Ich würde die spiele gerne vk nun weis ich aber nicht wie ich die spiele einzeln verkaufen kann wenn ich doch nur einen Code für beide spiele habe. 
Weis da einer Bescheid?


----------



## mds51 (5. November 2013)

Wenn du nur einen Code hast, kannst du sie wohl nur zusammen verkaufen oder selber nutzen.
PS: Sind das Steam oder Uplay-Codes?


----------



## Feloxx (5. November 2013)

Weis ich leider nicht.


----------



## Robonator (5. November 2013)

Assassins Creed und Splinter Cell werden wohl Uplay sein.

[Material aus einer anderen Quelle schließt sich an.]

(* ===== verification/Prelude.v ===== *)
(** * xlReg_go: a verified model of the XLattice registry

    xlReg is a server with which the members of clusters find each other.  A
    client connects, opens an encrypted session, says who it is with a signed
    token (Member), creates a cluster or joins one (Create, Join), asks for the
    members of its cluster (GetCluster) and takes its leave (Bye).  The registry
    keeps the clusters in memory, issues identifiers that it remembers in a Bloom
    filter, and publishes its own credentials in a file.

    ** The files, in order

    - Prelude.v: Go strings and byte slices, panics and waiting ([outcome]),
      machine integers, the tactics and hint databases the others share.
    - GoStd.v: the parts of Go's standard library the program computes with
      (strings, encoding/hex, strconv, encoding/binary, path/filepath), executable,
      with their round-trip lemmas.
    - GoCrypto.v: SHA-1 and RSA PKCS #1 v1.5 signatures, executable.
    - Errors.v: xlreg_errors.go, xlreg_error_const.go, xlreg_error_str.go.
    - Proto.v: the messages and accessors of p.pb.go.
    - Ext.v: everything the program calls that is not in the repository, as one
      class of types and functions, and the laws of each package as classes.  The
      components are proved against these interfaces.
    - ExtModel.v: a small executable instance that satisfies all the laws; the
      witnesses of the theorems are evaluated with it.
    - ClientInfo.v: clientInfo.go, members as the registry keeps them.
    - RegCluster.v: reg_cluster.go and const.go, clusters.
    - RegCred.v: reg_cred.go, the credentials file.
    - RegNode.v: reg_node.go, the node a registry runs as.
    - Registry.v: registry.go, reg_options.go, version.go, the registry itself.
    - CnxHandler.v: cnxHandler.go, reading, writing and coding on a connection.
    - MsgHandlers.v: msg_handlers.go, what each client message does.
    - InHandler.v: in_handler.go, hello, dispatch by state and tag, the loop that
      serves a connection.
    - Threads.v: the handlers of msg_handlers.go again, cut into their atomic steps,
      and the proof that undisturbed steps are the handlers.
    - Effects.v: the invariant of a connection's goroutine at each point, and what a
      step of one does to the others.
    - Server.v: reg_server.go, the accept loop and the interleaving of the
      connections' atomic steps; overlapping calls of AddMember.
    - Spec.v: an abstract registry, and the proof that the handlers and the
      server implement it.
    - MemberInfo.v: member_info.go, members as a client keeps them.
    - MemberMaker.v: memberNode.go, the client's side: its state, how it is set up,
      and its exchanges with the server (hello, Member, Create, Join, GetCluster,
      Bye).
    - Clients.v: admin_client.go, user_client.go, solo_client.go, bootstrap.go, the
      client programs, composed of these exchanges.
    - Session.v: client and server together: what each exchange does on both sides,
      and a whole session.
    - Wire.v: client and server on the bytes of one connection: the hello, and the
      server's loop against a client's session.
    - EphServer.v: eph_server.go, a server for tests, and all its runs.
    - Command.v: cmd/xlReg/xlReg.go, the options of the command, setting up a
      registry from its configuration file or anew, and running it.

    ** How the code is modelled

    A Go string or []byte is a list of bytes; a slice or pointer whose nil-ness
    matters is an option.  A function that can panic returns an [outcome]; no
    function of the program recovers from a panic, so one ends the process.
    Integers are Z, with the wrap-around of their width where the code converts
    them.  Errors are values of the type [error] (Errors.v): a variable of the
    package, an error made on the spot, or one from elsewhere.  Where the code
    shadows or overwrites an error, so does the model.

    State is passed explicitly.  Clusters are shared through pointers: they live in
    a heap ([world]) and the registry, its indexes and the connections hold
    addresses.  What the environment decides is an argument: the identifiers
    [xi.New(nil)] will draw are a tape, a connection is a tape of what its reads
    return and functions for its write errors, writing a file is a function, the
    keys that are generated and the answers of the file system are given.
    Logging and the debugging output have no effect and are left out, except for
    the pointers they dereference, which are kept.

    Handlers are functions from the shared state and the state of their connection
    to both.  [handle_msg] (InHandler.v) is the body of the loop of [InHandler.Start]
    from a decoded message to the reply; [serve] is the loop.  They describe messages
    that are handled one after the other.

    In the program every connection has a goroutine.  What its handlers do is cut
    into atomic steps ([thread_step], Threads.v): each critical section of a lock,
    among them the three of AddMember and the look-ups before AddCluster; each call
    of the filter of identifiers, which ContainsID, InsertID and InsertUniqueNodeID
    check and extend without a lock of the registry; each draw of an identifier; each
    read of a member by doGetMsg, which holds no lock.  What lies in between touches
    only the connection's own state and fields of clusters that never change.
    [server_step] (Server.v) lets the goroutines of any number of connections take
    these steps in any order, with connections accepted, answered, closed and lost
    in between.  A panic ends the process, so a run ends before one.  It is taken for
    granted that a single call of the filter, and a single read of a slice, is atomic.

    A client ([MemberMaker]) holds its connection in its own state; an exchange
    writes a request and reads a reply.  [exchange] (MemberMaker.v) says that a given
    reply is what is read, and [turn] (Session.v) that it is what the server's
    [handle_msg] answered; in between the server may serve others.  The goroutine of
    a client program is a function from the client to its result.

    ** What the theorems show

    - Spec.v: an abstract registry, a map from names to clusters in which clusters
      are only created under unused names and clients only join under names unused
      in their cluster; the replies describe it.  A run of the server in which no two
      Joins of the same name in the same cluster overlap ([orderly_step]) is a run of
      it; any run at all is a run of a looser one, in which Joins may repeat a name.
    - Threads.v: undisturbed, the atomic steps are the handlers.
    - Server.v, Effects.v and InHandler.v: the invariants of the registry and of every
      connection hold under any interleaving of steps, and nothing registered is
      ever lost or changed, but the names of members are distinct only in orderly
      runs: overlapping calls of AddMember are safe for distinct names and can break
      uniqueness for equal ones, also in the server ([join_race]).  Every connection
      follows the protocol.  Which messages crash the server: opcodes out of range,
      anything after Bye, a Join of an unknown cluster.
    - MsgHandlers.v: each handler on each branch.  Member is accepted only with a
      valid signature, which however binds neither the identifier nor the division
      of the end points.
    - Registry.v: operations one after the other never register an identifier twice
      (overlapping ones can, [identifier_race] in Server.v); AddCluster on every
      branch; what NewRegistry publishes parses back.
    - RegCluster.v, ClientInfo.v, RegNode.v: the invariant of a cluster, equality,
      printing and parsing, termination of the parsers, and their crashes.
    - Errors.v: codes, variables and texts agree.
    - MemberInfo.v, MemberMaker.v: what a client makes of a token is what the registry
      has of the member; asking for the members ends with what the registry had at the
      last request, at the latest after 32 rounds; the list of members keeps its size.
      Which errors a client overlooks: refusals of Create and Join, failures to sign
      or send its token.
    - Clients.v: every client program sends only messages that the server's state
      table permits at that point.
    - Session.v: after Member the registry has the client with the properties it
      signed; after Create and Join the client has the cluster's identifier and
      maximum size, which the registry does not enforce, and the cluster has the client; after a whole session with a complete cluster
      the client has every member with the properties the registry has.
    - Wire.v: after the hello both sides understand each other and agree on the
      version; the server's loop, fed with what a client sends, sends what the client
      reads, and so carries out a whole session; a message longer than the buffer of
      16 KB is cut off.
    - EphServer.v, Command.v: every run of a server that was started so is a run of
      the loose registry from the empty one, and of the abstract registry if orderly
      ([serves_well], Spec.v); a registry keeps its identity and keys over a restart;
      the options are in range; which errors of setting up are lost.

    ** Fuel

    The parsers' loops and the serving loop take fuel: one more than the lines, or
    than the bytes and chunks left to read.  Each turn consumes at least one of
    them; the theorems [ParseClientInfo_terminates], [ParseRegCluster_terminates]
    and [serve_fuel_enough] prove that the fuel is never what ends them.

    ** Not modelled

    Logging, what is printed, parsing of the command line ([flag.Parse]), closing of
    listening sockets and time-outs, of which the code has none.  The methods of
    RegCluster that return constants only to satisfy an interface, and fields and
    channels that no code reads.  registrant.go is empty.
    AES, protocol-buffer encoding, the Bloom filter, the HAMT and the node and
    transport packages are not in the repository and are parameters. *)
From stdpp Require Export base tactics list gmap strings.
From Stdlib Require Export Ascii ZArith Lia.

#[global] Open Scope Z_scope.
#[global] Set Default Goal Selector "!".

(** ** Go strings and byte slices

    A Go [string] and a Go [[]byte] are both sequences of 8-bit bytes, and the
    program converts freely between them; both are [list ascii] here.  A slice
    whose [nil]-ness the program tests is an [option] of it. *)

Abbreviation gostring := (list ascii) (only parsing).
Abbreviation bytes := (list ascii) (only parsing).

Definition str (s : string) : list ascii := String.list_ascii_of_string s.
Coercion str : string >-> list.
Arguments str _ : simpl never.

(** ** Panics, blocking and the monad of Go computations

    [Panics] is an unrecovered run-time panic: no function of this program
    recovers, so in Go it ends the process; [PanicCall] is one the program
    asks for.  [Starved] is a computation that
    waits for ever for the next element of an input tape (random identifiers,
    bytes from the network): the tape given to the model was too short. *)

Inductive gopanic := NilDereference | IndexOutOfRange | PanicCall.

Inductive outcome (A : Type) :=
  | Done (a : A)
  | Panics (p : gopanic)
  | Starved.
Arguments Done {A} a.
Arguments Panics {A} p.
Arguments Starved {A}.

#[global] Instance gopanic_eq_dec : EqDecision gopanic.
Proof. solve_decision. Defined.

#[global] Instance outcome_ret : MRet outcome := fun A a => Done a.
#[global] Instance outcome_bind : MBind outcome := fun A B f m =>
  match m with
  | Done a => f a
  | Panics p => Panics p
  | Starved => Starved
  end.

(** Dereferencing a pointer that may be [nil]. *)
Definition deref {A} (p : option A) : outcome A :=
  match p with Some a => Done a | None => Panics NilDereference end.

(** Indexing a slice; the index is a machine integer, so it can be negative. *)
Definition index {A} (l : list A) (i : Z) : outcome A :=
  if i <? 0 then Panics IndexOutOfRange
  else match l !! Z.to_nat i with
       | Some a => Done a
       | None => Panics IndexOutOfRange
       end.

(** ** Machine integers *)

Definition u32 (z : Z) : Z := z mod 2 ^ 32.
Definition u64 (z : Z) : Z := z mod 2 ^ 64.
Definition i32 (z : Z) : Z := (z + 2 ^ 31) mod 2 ^ 32 - 2 ^ 31.

Definition is_u32 (z : Z) : Prop := 0 <= z < 2 ^ 32.
Definition is_u64 (z : Z) : Prop := 0 <= z < 2 ^ 64.

(** ** Generic lemmas *)

Section Outcome.
Context {A B : Type}.

Lemma bind_Done_inv (m : outcome A) (k : A -> outcome B) (b : B) :
  m ≫= k = Done b <-> exists a, m = Done a /\ k a = Done b.
Proof. destruct m; naive_solver. Qed.

Lemma bind_Done (a : A) (k : A -> outcome B) : Done a ≫= k = k a.
Proof. reflexivity. Qed.

Lemma deref_Done_inv (p : option A) a : deref p = Done a <-> p = Some a.
Proof. destruct p; naive_solver. Qed.

Lemma index_Done_inv (l : list A) (i : Z) a :
  index l i = Done a <-> 0 <= i /\ l !! Z.to_nat i = Some a.
Proof.
  unfold index. destruct (Z.ltb_spec i 0); [naive_solver lia|].
  destruct (l !! Z.to_nat i) eqn:E; naive_solver.
Qed.

Lemma index_head (a : A) (l : list A) : index (a :: l) 0 = Done a.
Proof. reflexivity. Qed.

Lemma index_panics (l : list A) (i : Z) :
  i < 0 \/ Z.of_nat (length l) <= i -> index l i = Panics IndexOutOfRange.
Proof.
  unfold index. intros [H|H].
  - by rewrite (proj2 (Z.ltb_lt i 0) H).
  - destruct (Z.ltb_spec i 0); [done|].
    by rewrite (proj2 (lookup_ge_None l (Z.to_nat i))) by lia.
Qed.
End Outcome.

Lemma u32_range z : is_u32 (u32 z).
Proof. apply Z.mod_pos_bound. lia. Qed.

Lemma u32_small z : is_u32 z -> u32 z = z.
Proof. apply Z.mod_small. Qed.

Lemma i32_small z : - 2 ^ 31 <= z < 2 ^ 31 -> i32 z = z.
Proof. intros H. unfold i32. rewrite Z.mod_small; lia. Qed.

(** Or-ing a number into zero low bits adds it. *)
Lemma lor_disjoint a b n : 0 <= n -> 0 <= b < 2 ^ n -> Z.lor (a * 2 ^ n) b = a * 2 ^ n + b.
Proof.
  intros Hn Hb. assert (Z.land (a * 2 ^ n) b = 0) as L.
  { apply Z.bits_inj'. intros i Hi. rewrite Z.land_spec, Z.bits_0.
    destruct (Z.ltb_spec i n).
    - by rewrite Z.mul_pow2_bits_low.
    - rewrite <-(Z.mod_small b (2 ^ n)), Z.mod_pow2_bits_high by lia. apply andb_false_r. }
  by rewrite Z.add_nocarry_lxor, Z.lxor_lor by done.
Qed.

(** Rewriting with the equations of the monad, and the tactic that takes a
    completed computation apart. *)
Create HintDb go.
Create Rewrite HintDb go.
#[export] Hint Rewrite @bind_Done : go.
#[export] Hint Resolve u32_range u32_small i32_small : go.

Ltac go_inv :=
  repeat match goal with
  | H : _ ≫= _ = Done _ |- _ => apply bind_Done_inv in H as (? & ? & ?)
  | H : deref _ = Done _ |- _ => apply deref_Done_inv in H
  | H : Done _ = Done _ |- _ => injection H as H
  | H : mret _ = Done _ |- _ => injection H as H
  | H : (_, _) = (_, _) |- _ => injection H as H
  | H : Panics _ = Done _ |- _ => discriminate H
  | H : Starved = Done _ |- _ => discriminate H
  end; simplify_eq/=.

(** Case analysis on the scrutinee of the first [match] found. *)
Ltac go_case :=
  match goal with
  | H : context [match ?x with _ => _ end] |- _ =>
      lazymatch x with context [match _ with _ => _ end] => fail | _ => destruct x eqn:? end
  | |- context [match ?x with _ => _ end] =>
      lazymatch x with context [match _ with _ => _ end] => fail | _ => destruct x eqn:? end
  end; simplify_eq/=.

(** Write [[x] ++ l] as [x :: l]. *)
Ltac app_singletons :=
  repeat match goal with |- context [ [?x] ++ ?l ] => change ([x] ++ l) with (x :: l) end.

Sonst würden die auch kaum zusammen in einem Key kommen ^^


----------



## mds51 (5. November 2013)

Auch bei Steam gibt es Bundles 

@Topic: wenn du heute deine Keys bekommen hast, wie kannst du da nicht wissen wo du die Keys einlösen sollst?
Das sollte definitv dabeistehen.


----------



## Robonator (5. November 2013)

mds51 schrieb:


> Auch bei Steam gibt es Bundles
> 
> @Topic: wenn du heute deine Keys bekommen hast, wie kannst du da nicht wissen wo du die Keys einlösen sollst?
> Das sollte definitv dabeistehen.


 
Ja aber zwei Games welche von Ubisoft sind und im Bundle geliefert werden, während das andere Game als Steam Game seinen eigenen Key bekommt, werden wohl dann auch sicherlich für Uplay sein ^^ Anders sehe ich den Sinn hinter der Aufteilung nicht ^^


----------